◆ **Provided data**
::::::::

(** * mesh_utils: a shallow embedding of [mesh_utils.py]

    The script orchestrates two external libraries (pymeshlab and trimesh)
    behind three entry points: [simplify_textured_mesh], [dowsample_mesh]
    and [resize_mesh].  The embedding keeps the control flow of the Python
    source: exceptions, [try]/[except Exception], the console output and the
    sequence of library calls are explicit, the libraries themselves are a
    parameter. *)

From Stdlib Require Import ZArith QArith Qround Qabs Bool List String Ascii Lia.
From Stdlib Require Import Floats.SpecFloat.
Import ListNotations.

Local Open Scope Z_scope.
Local Open Scope string_scope.

(** ** Python floats: IEEE 754 binary64 *)

Module PyFloat.

Definition prec : Z := 53.
Definition emax : Z := 1024.

Definition float := spec_float.

(** Every Python float is a well-formed binary64 number. *)
Definition valid (x : float) : bool := valid_binary prec emax x.

Definition zero : float := S754_zero false.
Definition neg_zero : float := S754_zero true.
Definition one : float := S754_finite false 4503599627370496 (-52).
Definition nan : float := S754_nan.

Definition sub : float -> float -> float := SFsub prec emax.
Definition mul : float -> float -> float := SFmul prec emax.
Definition div : float -> float -> float := SFdiv prec emax.
Definition leb : float -> float -> bool := SFleb.
Definition ltb : float -> float -> bool := SFltb.
Definition eqb : float -> float -> bool := SFeqb.

Definition is_nan (x : float) : bool :=
  match x with S754_nan => true | _ => false end.

Definition is_finite (x : float) : bool :=
  match x with S754_zero _ | S754_finite _ _ _ => true | _ => false end.

(** Sign bit, [false] for NaN. *)
Definition signbit (x : float) : bool :=
  match x with
  | S754_zero s | S754_infinity s | S754_finite s _ _ => s
  | S754_nan => false
  end.

(** [float(n)] for a Python int: round to nearest even; the result is an
    infinity exactly when CPython raises [OverflowError]. *)
Definition of_int (n : Z) : float := binary_normalize prec emax n 0 false.

(** [bool(x)], that is [x != 0.0]: both zeros are falsy, NaN is truthy. *)
Definition truthy (x : float) : bool := negb (eqb x zero).

(** The exact rational value of a finite float. *)
Definition to_Q (x : float) : option Q :=
  match x with
  | S754_zero _ => Some 0%Q
  | S754_finite s m e =>
      let v := match e with
               | Zneg p => Qmake (Zpos m) (2 ^ p)%positive
               | _ => inject_Z (Zpos m * 2 ^ e)
               end in
      Some (if s then Qopp v else v)
  | _ => None
  end.

(** Truncation toward zero of a finite float (the integer part). *)
Definition trunc (x : float) : option Z :=
  match x with
  | S754_zero _ => Some 0
  | S754_finite s m e =>
      Some (match e with
            | Zneg p => Z.quot (cond_Zopp s (Zpos m)) (Zpos (2 ^ p))
            | _ => cond_Zopp s (Zpos m * 2 ^ e)
            end)
  | _ => None
  end.

(** One step of [numpy.ndarray.min]: a NaN entry is propagated, and of
    two entries that compare equal (the two zeros) the later one is
    kept. *)
Definition np_min2 (a b : float) : float :=
  if is_nan a then a
  else if ltb a b then a else b.

End PyFloat.

Definition float : Type := PyFloat.float.

(** ** Python values, exceptions and messages *)

(** The values the three entry points return. *)
Inductive pyval : Type :=
| PyNone
| PyInt (n : Z).

(** Exceptions.  [KeyboardInterrupt] and [SystemExit] derive from
    [BaseException] only, so [except Exception] lets them through. *)
Inductive exn : Type :=
| ValueError (msg : string)
| FileNotFoundError (msg : string)
| ZeroDivisionError (msg : string)
| OverflowError (msg : string)
| NameError (msg : string)
| LibraryError (msg : string)
| KeyboardInterrupt
| SystemExit (code : Z).

Definition is_Exception (e : exn) : bool :=
  match e with
  | KeyboardInterrupt | SystemExit _ => false
  | _ => true
  end.

(** What the f-strings print is kept structured: the constructor is the
    template, the arguments are the interpolated values. *)
Inductive message : Type :=
| MsgLoading (base : string)
| MsgTargetFromRatio (ratio : float) (target : option Z)
| MsgStartDecimation (target : option Z) (texture_weight : float)
| MsgSaving (path : string)
| MsgDone (input_faces output_faces : Z) (ratio : float)
| MsgFailed (e : exn)
| MsgError (e : exn)
| MsgOriginalInfo
| MsgResizedInfo
| MsgVertices (n : Z)
| MsgFaces (n : Z)
| MsgExtents (ext : float * float * float).

(** Keyword arguments of
    [MeshSet.meshing_decimation_quadric_edge_collapse_with_texture]. *)
Record decimation_args : Type := {
  targetfacenum : option Z;
  qualitythr : float;
  extratcoordw : float;
  preserveboundary : bool;
  boundaryweight : float;
  optimalplacement : bool;
  planarquadric : bool;
  preservenormal : bool
}.

(** [os.path.basename] on POSIX: what follows the last slash. *)
Fixpoint has_slash (s : string) : bool :=
  match s with
  | EmptyString => false
  | String c rest => if Ascii.eqb c "/" then true else has_slash rest
  end.

Fixpoint basename (s : string) : string :=
  match s with
  | EmptyString => EmptyString
  | String _ rest => if has_slash s then basename rest else s
  end.

(** A Python computation returns a value or raises. *)
Inductive outcome (A : Type) : Type :=
| Returns (a : A)
| Raises (e : exn).
Arguments Returns {A} a.
Arguments Raises {A} e.

(** ** Arithmetic of the script *)

(** [a / b] on two ints: true division, correctly rounded. *)
Definition int_exact (n : Z) : float :=
  match n with
  | Z0 => S754_zero false
  | Zpos p => S754_finite false p 0
  | Zneg p => S754_finite true p 0
  end.

Definition int_truediv (a b : Z) : outcome float :=
  if (b =? 0)%Z then Raises (ZeroDivisionError "division by zero")
  else
    let q := PyFloat.div (int_exact a) (int_exact b) in
    if PyFloat.is_finite q then Returns q
    else Raises (OverflowError "integer division result too large for a float").

(** [n * x] for an int [n] and a float [x]: [n] is converted first. *)
Definition int_mul_float (n : Z) (x : float) : outcome float :=
  let f := PyFloat.of_int n in
  if PyFloat.is_finite f then Returns (PyFloat.mul f x)
  else Raises (OverflowError "int too large to convert to float").

(** [int(x)] for a float [x]. *)
Definition py_int (x : float) : outcome Z :=
  match PyFloat.trunc x with
  | Some n => Returns n
  | None =>
      if PyFloat.is_nan x
      then Raises (ValueError "cannot convert float NaN to integer")
      else Raises (OverflowError "cannot convert float infinity to integer")
  end.

(** Truthiness of the optional command-line values. *)
Definition truthy_int (v : option Z) : bool :=
  match v with
  | None => false
  | Some n => negb (n =? 0)%Z
  end.

Definition truthy_float (v : option float) : bool :=
  match v with
  | None => false
  | Some x => PyFloat.truthy x
  end.

Definition is_None {A} (v : option A) : bool :=
  match v with None => true | Some _ => false end.

(** [extents.min()] of the three box extents. *)
Definition extents_min (ext : float * float * float) : float :=
  let '(x, y, z) := ext in PyFloat.np_min2 (PyFloat.np_min2 x y) z.

(** Line 190: [(args.size / model_size) if args.size else 1.0]. *)
Definition resize_scale (size : option float) (model_size : float) : float :=
  match size with
  | Some sz => if PyFloat.truthy sz then PyFloat.div sz model_size
               else PyFloat.one
  | None => PyFloat.one
  end.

::::::::

◆ **Problem details**
The word "large" appears on some lines of the data above; count those lines and return only the number.

◆ **Expected output**
2